*BRIEF*.
For the listing below, print exactly the lines from the line with "intros Hx Hn." to the line with "constructor; [apply IH;", both included, and nothing beyond them.

*INFORMATION PROVIDED*.
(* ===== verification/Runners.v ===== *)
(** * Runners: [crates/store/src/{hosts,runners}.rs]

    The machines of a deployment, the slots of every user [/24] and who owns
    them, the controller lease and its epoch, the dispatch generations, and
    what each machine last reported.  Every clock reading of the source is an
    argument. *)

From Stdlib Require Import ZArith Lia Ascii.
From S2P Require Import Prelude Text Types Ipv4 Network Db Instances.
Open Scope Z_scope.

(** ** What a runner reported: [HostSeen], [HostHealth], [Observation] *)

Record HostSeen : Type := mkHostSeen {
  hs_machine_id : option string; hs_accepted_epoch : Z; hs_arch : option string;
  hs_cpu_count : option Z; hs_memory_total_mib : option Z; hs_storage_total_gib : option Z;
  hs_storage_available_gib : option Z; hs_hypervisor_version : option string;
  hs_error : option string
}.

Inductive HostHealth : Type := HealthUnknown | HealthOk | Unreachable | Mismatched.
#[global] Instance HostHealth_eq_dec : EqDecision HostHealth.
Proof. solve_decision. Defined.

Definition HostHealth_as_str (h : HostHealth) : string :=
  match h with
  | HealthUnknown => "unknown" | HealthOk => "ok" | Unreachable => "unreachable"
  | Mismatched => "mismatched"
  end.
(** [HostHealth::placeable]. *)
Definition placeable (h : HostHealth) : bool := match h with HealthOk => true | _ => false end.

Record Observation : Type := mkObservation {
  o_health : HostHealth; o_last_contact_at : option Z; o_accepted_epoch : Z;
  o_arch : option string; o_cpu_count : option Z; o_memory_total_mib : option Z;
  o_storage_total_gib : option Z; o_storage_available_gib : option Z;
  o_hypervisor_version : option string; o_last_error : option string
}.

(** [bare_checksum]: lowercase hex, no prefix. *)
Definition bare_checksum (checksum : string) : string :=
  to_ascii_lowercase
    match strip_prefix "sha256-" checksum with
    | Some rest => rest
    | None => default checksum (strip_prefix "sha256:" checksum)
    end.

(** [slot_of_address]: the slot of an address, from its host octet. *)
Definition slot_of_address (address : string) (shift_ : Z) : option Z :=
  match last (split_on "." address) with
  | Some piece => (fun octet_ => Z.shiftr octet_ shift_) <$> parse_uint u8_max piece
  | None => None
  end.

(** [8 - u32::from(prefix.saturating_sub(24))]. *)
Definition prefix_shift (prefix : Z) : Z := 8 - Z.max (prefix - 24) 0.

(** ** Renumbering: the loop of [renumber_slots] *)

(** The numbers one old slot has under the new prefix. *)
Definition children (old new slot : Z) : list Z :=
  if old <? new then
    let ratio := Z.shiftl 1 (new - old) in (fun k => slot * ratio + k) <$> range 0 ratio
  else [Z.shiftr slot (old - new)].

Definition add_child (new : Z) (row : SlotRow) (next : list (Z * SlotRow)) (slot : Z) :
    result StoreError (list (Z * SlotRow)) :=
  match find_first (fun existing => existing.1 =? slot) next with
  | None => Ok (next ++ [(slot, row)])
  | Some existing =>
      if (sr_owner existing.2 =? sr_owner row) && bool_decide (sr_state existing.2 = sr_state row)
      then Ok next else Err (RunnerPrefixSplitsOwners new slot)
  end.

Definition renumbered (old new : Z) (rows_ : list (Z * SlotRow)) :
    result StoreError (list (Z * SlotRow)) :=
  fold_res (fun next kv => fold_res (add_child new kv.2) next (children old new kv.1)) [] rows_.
...
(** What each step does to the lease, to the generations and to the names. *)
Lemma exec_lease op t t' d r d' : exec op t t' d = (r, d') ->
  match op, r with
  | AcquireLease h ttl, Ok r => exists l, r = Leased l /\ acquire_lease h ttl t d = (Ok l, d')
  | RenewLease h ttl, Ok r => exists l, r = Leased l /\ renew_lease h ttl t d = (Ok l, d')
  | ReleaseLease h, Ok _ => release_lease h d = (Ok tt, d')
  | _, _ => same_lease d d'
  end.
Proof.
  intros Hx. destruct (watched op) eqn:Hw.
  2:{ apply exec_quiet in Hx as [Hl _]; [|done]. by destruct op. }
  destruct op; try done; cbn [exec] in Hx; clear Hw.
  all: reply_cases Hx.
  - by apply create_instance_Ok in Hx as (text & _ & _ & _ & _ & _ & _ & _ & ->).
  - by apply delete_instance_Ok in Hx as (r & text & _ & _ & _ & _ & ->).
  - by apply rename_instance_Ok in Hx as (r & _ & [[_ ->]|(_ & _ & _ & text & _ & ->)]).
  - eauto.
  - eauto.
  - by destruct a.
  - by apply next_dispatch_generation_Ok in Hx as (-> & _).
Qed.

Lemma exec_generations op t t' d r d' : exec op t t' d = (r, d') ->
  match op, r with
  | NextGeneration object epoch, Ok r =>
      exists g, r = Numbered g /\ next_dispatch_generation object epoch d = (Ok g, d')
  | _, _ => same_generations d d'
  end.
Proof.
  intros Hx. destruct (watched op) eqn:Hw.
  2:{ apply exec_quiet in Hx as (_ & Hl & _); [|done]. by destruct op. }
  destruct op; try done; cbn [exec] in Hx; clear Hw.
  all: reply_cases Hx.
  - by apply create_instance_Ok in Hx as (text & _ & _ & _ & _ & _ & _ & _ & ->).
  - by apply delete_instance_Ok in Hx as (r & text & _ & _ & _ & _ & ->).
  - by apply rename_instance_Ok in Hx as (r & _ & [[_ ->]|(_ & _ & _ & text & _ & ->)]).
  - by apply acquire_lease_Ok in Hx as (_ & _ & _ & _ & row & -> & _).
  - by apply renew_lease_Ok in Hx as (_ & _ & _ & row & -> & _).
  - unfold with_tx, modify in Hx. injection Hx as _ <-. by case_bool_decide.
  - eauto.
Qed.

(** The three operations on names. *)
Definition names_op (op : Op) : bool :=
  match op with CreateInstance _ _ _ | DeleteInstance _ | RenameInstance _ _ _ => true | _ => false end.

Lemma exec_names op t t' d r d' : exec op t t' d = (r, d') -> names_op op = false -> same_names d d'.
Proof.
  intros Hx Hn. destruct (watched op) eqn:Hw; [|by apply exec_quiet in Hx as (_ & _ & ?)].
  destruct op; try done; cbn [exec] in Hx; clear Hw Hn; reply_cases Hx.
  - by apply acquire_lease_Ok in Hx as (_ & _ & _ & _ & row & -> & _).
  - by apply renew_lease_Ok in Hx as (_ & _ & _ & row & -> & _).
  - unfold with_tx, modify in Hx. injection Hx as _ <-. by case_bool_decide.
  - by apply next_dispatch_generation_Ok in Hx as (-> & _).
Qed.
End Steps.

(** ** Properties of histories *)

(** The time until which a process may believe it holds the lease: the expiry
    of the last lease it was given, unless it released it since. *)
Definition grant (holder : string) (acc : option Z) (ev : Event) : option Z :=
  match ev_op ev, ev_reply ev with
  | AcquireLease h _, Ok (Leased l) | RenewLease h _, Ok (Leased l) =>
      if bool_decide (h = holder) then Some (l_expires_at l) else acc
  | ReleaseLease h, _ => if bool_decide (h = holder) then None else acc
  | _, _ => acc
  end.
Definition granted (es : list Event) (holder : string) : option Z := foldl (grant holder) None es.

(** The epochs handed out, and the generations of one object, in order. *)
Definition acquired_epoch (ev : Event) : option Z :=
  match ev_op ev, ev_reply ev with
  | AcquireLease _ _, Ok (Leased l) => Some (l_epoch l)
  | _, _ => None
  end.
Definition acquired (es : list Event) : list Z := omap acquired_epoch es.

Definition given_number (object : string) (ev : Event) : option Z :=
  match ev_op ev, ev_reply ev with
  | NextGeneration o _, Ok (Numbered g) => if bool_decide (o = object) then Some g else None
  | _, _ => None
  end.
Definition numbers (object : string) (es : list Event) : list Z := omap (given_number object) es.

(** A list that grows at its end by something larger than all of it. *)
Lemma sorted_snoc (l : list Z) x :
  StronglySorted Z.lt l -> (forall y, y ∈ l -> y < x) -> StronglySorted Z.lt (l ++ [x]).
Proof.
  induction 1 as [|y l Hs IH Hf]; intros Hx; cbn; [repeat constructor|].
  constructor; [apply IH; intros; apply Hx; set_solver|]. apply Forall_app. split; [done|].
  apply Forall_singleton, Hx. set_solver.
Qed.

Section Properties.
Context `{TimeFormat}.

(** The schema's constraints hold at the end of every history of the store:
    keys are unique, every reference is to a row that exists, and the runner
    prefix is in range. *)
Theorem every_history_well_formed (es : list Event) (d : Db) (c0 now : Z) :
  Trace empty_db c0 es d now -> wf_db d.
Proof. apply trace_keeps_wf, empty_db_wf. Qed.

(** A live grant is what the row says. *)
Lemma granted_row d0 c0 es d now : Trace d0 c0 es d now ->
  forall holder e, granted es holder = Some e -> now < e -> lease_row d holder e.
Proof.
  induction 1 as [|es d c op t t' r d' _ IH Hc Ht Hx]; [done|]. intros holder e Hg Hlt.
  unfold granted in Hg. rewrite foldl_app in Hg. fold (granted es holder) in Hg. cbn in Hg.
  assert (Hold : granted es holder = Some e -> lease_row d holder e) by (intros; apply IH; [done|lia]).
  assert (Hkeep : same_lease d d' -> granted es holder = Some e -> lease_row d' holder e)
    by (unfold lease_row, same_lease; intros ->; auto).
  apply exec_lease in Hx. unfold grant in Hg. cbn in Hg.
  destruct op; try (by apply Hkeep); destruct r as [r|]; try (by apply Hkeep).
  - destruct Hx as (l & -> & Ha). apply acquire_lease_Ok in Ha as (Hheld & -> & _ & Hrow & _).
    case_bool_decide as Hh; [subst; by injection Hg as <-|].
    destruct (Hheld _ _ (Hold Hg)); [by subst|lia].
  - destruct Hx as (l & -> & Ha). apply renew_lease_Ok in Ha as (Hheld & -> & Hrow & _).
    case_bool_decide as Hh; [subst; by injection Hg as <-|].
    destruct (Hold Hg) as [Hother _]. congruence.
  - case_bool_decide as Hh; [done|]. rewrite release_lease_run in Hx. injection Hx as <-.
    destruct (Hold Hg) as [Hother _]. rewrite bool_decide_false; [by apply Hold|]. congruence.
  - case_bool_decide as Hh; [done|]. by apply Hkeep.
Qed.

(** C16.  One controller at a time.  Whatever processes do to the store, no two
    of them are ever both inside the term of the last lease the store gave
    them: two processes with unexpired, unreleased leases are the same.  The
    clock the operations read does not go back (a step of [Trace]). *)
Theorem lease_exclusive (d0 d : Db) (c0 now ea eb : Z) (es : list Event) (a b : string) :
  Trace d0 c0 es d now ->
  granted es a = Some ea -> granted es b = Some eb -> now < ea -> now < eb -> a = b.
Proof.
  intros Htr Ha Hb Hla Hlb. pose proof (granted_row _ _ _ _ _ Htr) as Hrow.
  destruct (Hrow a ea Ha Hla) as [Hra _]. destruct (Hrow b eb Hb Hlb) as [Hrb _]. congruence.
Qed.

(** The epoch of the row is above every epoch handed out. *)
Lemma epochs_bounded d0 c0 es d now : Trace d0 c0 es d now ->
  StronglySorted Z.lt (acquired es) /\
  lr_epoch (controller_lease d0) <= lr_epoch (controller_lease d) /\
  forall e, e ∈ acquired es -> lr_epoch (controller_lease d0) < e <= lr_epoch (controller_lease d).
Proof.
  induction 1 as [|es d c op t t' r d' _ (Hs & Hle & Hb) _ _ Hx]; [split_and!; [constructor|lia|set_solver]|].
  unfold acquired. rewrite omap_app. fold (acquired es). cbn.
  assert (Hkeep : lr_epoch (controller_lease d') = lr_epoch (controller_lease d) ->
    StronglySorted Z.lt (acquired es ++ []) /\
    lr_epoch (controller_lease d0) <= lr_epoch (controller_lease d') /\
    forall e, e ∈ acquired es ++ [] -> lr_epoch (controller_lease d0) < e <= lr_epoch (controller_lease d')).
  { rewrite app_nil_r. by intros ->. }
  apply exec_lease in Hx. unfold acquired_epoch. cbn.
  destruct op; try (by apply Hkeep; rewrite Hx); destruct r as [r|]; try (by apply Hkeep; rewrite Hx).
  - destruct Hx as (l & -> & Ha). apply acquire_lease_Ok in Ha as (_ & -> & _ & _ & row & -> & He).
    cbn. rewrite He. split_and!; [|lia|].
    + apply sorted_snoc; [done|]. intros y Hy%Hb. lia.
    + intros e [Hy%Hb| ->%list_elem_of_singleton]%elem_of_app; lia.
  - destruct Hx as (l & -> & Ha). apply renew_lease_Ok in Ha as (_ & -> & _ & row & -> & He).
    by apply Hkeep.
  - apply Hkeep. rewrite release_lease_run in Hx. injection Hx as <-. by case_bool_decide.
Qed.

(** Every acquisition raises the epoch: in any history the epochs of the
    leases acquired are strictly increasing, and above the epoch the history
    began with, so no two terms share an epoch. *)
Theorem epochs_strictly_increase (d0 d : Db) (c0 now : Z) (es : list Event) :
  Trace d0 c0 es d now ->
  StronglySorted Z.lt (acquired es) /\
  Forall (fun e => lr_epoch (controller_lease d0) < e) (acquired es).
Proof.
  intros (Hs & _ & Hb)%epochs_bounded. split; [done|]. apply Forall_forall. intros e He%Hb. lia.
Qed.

*EXERCISE RESULT*.
  intros Hx Hn. destruct (watched op) eqn:Hw; [|by apply exec_quiet in Hx as (_ & _ & ?)].
  destruct op; try done; cbn [exec] in Hx; clear Hw Hn; reply_cases Hx.
  - by apply acquire_lease_Ok in Hx as (_ & _ & _ & _ & row & -> & _).
  - by apply renew_lease_Ok in Hx as (_ & _ & _ & row & -> & _).
  - unfold with_tx, modify in Hx. injection Hx as _ <-. by case_bool_decide.
  - by apply next_dispatch_generation_Ok in Hx as (-> & _).
Qed.
End Steps.

(** ** Properties of histories *)

(** The time until which a process may believe it holds the lease: the expiry
    of the last lease it was given, unless it released it since. *)
Definition grant (holder : string) (acc : option Z) (ev : Event) : option Z :=
  match ev_op ev, ev_reply ev with
  | AcquireLease h _, Ok (Leased l) | RenewLease h _, Ok (Leased l) =>
      if bool_decide (h = holder) then Some (l_expires_at l) else acc
  | ReleaseLease h, _ => if bool_decide (h = holder) then None else acc
  | _, _ => acc
  end.
Definition granted (es : list Event) (holder : string) : option Z := foldl (grant holder) None es.

(** The epochs handed out, and the generations of one object, in order. *)
Definition acquired_epoch (ev : Event) : option Z :=
  match ev_op ev, ev_reply ev with
  | AcquireLease _ _, Ok (Leased l) => Some (l_epoch l)
  | _, _ => None
  end.
Definition acquired (es : list Event) : list Z := omap acquired_epoch es.

Definition given_number (object : string) (ev : Event) : option Z :=
  match ev_op ev, ev_reply ev with
  | NextGeneration o _, Ok (Numbered g) => if bool_decide (o = object) then Some g else None
  | _, _ => None
  end.
Definition numbers (object : string) (es : list Event) : list Z := omap (given_number object) es.

(** A list that grows at its end by something larger than all of it. *)
Lemma sorted_snoc (l : list Z) x :
  StronglySorted Z.lt l -> (forall y, y ∈ l -> y < x) -> StronglySorted Z.lt (l ++ [x]).
Proof.
  induction 1 as [|y l Hs IH Hf]; intros Hx; cbn; [repeat constructor|].
  constructor; [apply IH; intros; apply Hx; set_solver|]. apply Forall_app. split; [done|].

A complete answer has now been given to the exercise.